> GIVEN INFORMATION:
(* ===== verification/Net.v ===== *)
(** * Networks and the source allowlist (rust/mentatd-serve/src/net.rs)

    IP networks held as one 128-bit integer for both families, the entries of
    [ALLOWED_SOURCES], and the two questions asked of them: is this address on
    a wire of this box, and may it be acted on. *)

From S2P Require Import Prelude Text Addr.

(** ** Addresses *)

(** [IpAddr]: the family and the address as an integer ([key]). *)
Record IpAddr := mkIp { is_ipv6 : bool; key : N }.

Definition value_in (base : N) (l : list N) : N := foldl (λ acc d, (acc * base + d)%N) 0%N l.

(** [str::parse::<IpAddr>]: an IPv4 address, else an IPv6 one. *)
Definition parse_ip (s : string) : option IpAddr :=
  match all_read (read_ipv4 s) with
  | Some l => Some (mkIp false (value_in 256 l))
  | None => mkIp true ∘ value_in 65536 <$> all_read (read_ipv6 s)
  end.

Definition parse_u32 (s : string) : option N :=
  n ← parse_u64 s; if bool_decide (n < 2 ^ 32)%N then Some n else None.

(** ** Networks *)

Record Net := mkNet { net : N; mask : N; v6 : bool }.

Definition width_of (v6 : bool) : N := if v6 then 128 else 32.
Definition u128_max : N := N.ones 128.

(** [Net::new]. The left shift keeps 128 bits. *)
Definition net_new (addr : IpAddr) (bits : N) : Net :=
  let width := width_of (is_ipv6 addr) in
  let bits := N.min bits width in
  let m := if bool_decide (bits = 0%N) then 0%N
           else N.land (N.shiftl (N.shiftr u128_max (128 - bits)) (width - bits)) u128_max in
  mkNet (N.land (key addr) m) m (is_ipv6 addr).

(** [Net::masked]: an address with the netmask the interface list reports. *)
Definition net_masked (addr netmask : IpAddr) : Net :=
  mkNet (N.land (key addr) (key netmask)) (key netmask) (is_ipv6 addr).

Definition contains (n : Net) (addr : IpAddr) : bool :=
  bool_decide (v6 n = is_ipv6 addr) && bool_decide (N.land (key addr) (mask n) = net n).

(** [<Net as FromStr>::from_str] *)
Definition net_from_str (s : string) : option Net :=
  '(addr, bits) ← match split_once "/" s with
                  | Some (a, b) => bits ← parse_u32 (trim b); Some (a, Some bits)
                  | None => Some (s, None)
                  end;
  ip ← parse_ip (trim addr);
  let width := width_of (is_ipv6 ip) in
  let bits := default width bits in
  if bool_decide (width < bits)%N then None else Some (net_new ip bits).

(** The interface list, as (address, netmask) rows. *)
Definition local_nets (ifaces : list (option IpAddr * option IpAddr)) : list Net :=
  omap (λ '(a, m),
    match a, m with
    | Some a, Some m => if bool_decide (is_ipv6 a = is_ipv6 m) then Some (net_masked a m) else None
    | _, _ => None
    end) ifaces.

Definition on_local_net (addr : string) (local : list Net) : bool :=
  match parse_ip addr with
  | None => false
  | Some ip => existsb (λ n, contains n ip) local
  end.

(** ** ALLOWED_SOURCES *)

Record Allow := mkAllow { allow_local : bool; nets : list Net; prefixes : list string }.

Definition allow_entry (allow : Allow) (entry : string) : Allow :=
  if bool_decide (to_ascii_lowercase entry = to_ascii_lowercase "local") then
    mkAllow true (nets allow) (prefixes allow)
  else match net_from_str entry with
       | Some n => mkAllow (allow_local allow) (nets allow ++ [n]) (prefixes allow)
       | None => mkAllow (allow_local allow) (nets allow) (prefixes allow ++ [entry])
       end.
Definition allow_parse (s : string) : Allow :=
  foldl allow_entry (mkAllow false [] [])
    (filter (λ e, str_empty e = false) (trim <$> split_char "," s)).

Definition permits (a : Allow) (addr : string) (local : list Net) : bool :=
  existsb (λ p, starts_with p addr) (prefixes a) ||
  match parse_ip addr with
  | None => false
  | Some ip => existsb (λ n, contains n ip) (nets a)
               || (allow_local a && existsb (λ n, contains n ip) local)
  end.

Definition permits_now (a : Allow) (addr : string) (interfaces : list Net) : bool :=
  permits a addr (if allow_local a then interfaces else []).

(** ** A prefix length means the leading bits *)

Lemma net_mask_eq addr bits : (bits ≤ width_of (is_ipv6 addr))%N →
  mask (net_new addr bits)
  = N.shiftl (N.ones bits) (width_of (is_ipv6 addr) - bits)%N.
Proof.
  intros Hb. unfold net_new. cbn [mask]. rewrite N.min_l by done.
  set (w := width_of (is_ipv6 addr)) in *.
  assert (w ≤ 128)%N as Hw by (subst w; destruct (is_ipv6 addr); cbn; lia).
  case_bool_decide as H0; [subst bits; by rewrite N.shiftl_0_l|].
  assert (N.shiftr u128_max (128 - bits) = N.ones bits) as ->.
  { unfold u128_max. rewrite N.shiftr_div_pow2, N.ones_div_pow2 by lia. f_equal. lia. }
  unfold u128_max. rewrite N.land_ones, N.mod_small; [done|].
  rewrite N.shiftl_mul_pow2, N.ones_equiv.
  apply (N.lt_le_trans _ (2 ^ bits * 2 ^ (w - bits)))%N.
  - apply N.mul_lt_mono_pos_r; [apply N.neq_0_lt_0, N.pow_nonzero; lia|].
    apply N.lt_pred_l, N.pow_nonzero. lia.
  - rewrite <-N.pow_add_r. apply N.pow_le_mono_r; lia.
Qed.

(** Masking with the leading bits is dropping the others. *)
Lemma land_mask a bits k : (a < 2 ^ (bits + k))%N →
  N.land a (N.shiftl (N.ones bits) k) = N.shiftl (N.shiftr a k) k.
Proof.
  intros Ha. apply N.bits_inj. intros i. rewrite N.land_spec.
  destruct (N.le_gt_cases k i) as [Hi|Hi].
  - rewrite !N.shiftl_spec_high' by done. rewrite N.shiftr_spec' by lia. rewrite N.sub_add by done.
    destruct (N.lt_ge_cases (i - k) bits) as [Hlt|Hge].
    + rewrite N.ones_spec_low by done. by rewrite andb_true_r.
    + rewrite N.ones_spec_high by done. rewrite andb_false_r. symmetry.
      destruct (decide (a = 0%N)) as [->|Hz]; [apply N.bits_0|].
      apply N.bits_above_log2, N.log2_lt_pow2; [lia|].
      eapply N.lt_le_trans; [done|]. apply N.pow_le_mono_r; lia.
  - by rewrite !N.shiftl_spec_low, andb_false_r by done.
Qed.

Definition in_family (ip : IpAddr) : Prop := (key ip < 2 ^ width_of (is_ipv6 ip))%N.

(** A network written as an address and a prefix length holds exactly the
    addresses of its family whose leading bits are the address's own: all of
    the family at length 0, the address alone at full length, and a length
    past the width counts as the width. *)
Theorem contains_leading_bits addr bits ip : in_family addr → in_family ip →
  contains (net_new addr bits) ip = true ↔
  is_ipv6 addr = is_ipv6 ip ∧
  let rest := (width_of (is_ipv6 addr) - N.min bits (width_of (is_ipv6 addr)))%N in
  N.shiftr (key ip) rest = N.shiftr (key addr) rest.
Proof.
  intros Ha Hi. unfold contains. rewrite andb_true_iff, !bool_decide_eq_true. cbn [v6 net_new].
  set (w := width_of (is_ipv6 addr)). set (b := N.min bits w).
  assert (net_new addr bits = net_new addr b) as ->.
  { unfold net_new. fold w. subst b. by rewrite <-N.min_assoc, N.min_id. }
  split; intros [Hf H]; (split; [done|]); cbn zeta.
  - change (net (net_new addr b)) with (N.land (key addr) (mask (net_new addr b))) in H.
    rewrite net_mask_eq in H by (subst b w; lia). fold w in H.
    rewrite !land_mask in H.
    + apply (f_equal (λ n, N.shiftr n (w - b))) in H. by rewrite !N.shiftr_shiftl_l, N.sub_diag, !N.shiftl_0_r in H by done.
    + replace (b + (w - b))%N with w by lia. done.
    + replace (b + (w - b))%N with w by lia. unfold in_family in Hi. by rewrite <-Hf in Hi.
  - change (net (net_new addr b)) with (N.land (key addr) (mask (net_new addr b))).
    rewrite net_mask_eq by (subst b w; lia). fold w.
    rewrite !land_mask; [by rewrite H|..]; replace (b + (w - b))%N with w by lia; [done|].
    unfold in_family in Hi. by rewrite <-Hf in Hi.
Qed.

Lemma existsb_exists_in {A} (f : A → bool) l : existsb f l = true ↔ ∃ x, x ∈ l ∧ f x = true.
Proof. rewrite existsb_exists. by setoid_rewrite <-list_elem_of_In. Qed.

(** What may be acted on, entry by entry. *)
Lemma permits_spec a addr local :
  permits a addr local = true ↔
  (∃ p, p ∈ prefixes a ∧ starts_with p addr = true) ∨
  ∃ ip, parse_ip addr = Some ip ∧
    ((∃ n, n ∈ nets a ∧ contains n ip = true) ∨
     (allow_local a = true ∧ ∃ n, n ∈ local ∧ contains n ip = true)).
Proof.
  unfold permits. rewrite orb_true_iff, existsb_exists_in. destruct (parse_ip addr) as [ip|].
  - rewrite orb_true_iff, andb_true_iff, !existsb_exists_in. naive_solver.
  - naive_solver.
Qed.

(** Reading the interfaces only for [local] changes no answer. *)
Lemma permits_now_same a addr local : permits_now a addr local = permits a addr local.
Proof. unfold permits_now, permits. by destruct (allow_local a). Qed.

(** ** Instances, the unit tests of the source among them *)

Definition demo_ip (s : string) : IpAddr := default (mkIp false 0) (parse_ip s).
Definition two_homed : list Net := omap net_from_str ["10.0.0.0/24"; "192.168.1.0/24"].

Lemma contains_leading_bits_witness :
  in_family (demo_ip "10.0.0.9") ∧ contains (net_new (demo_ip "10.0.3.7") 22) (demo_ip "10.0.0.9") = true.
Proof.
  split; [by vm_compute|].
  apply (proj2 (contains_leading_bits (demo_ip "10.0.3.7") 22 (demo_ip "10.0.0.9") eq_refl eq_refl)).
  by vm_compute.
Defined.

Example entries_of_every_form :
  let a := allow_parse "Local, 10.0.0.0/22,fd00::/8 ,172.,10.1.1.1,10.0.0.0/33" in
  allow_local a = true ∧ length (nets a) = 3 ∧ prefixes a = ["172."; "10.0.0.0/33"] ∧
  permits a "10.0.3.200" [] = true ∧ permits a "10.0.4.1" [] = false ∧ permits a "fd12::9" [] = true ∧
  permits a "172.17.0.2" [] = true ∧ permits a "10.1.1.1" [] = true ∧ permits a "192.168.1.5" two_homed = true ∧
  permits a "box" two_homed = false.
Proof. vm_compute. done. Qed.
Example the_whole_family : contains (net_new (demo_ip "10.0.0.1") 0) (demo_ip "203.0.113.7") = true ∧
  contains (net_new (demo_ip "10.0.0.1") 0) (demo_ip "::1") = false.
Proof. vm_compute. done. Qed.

> EXERCISE: Given the data above, transcribe exactly the lines from the one containing "a wire of this" down to the one containing "n ← parse_u64", and no others.

> TASK RESPONSE:
    a wire of this box, and may it be acted on. *)

From S2P Require Import Prelude Text Addr.

(** ** Addresses *)

(** [IpAddr]: the family and the address as an integer ([key]). *)
Record IpAddr := mkIp { is_ipv6 : bool; key : N }.

Definition value_in (base : N) (l : list N) : N := foldl (λ acc d, (acc * base + d)%N) 0%N l.

(** [str::parse::<IpAddr>]: an IPv4 address, else an IPv6 one. *)
Definition parse_ip (s : string) : option IpAddr :=
  match all_read (read_ipv4 s) with
  | Some l => Some (mkIp false (value_in 256 l))
  | None => mkIp true ∘ value_in 65536 <$> all_read (read_ipv6 s)
  end.

Definition parse_u32 (s : string) : option N :=
  n ← parse_u64 s; if bool_decide (n < 2 ^ 32)%N then Some n else None.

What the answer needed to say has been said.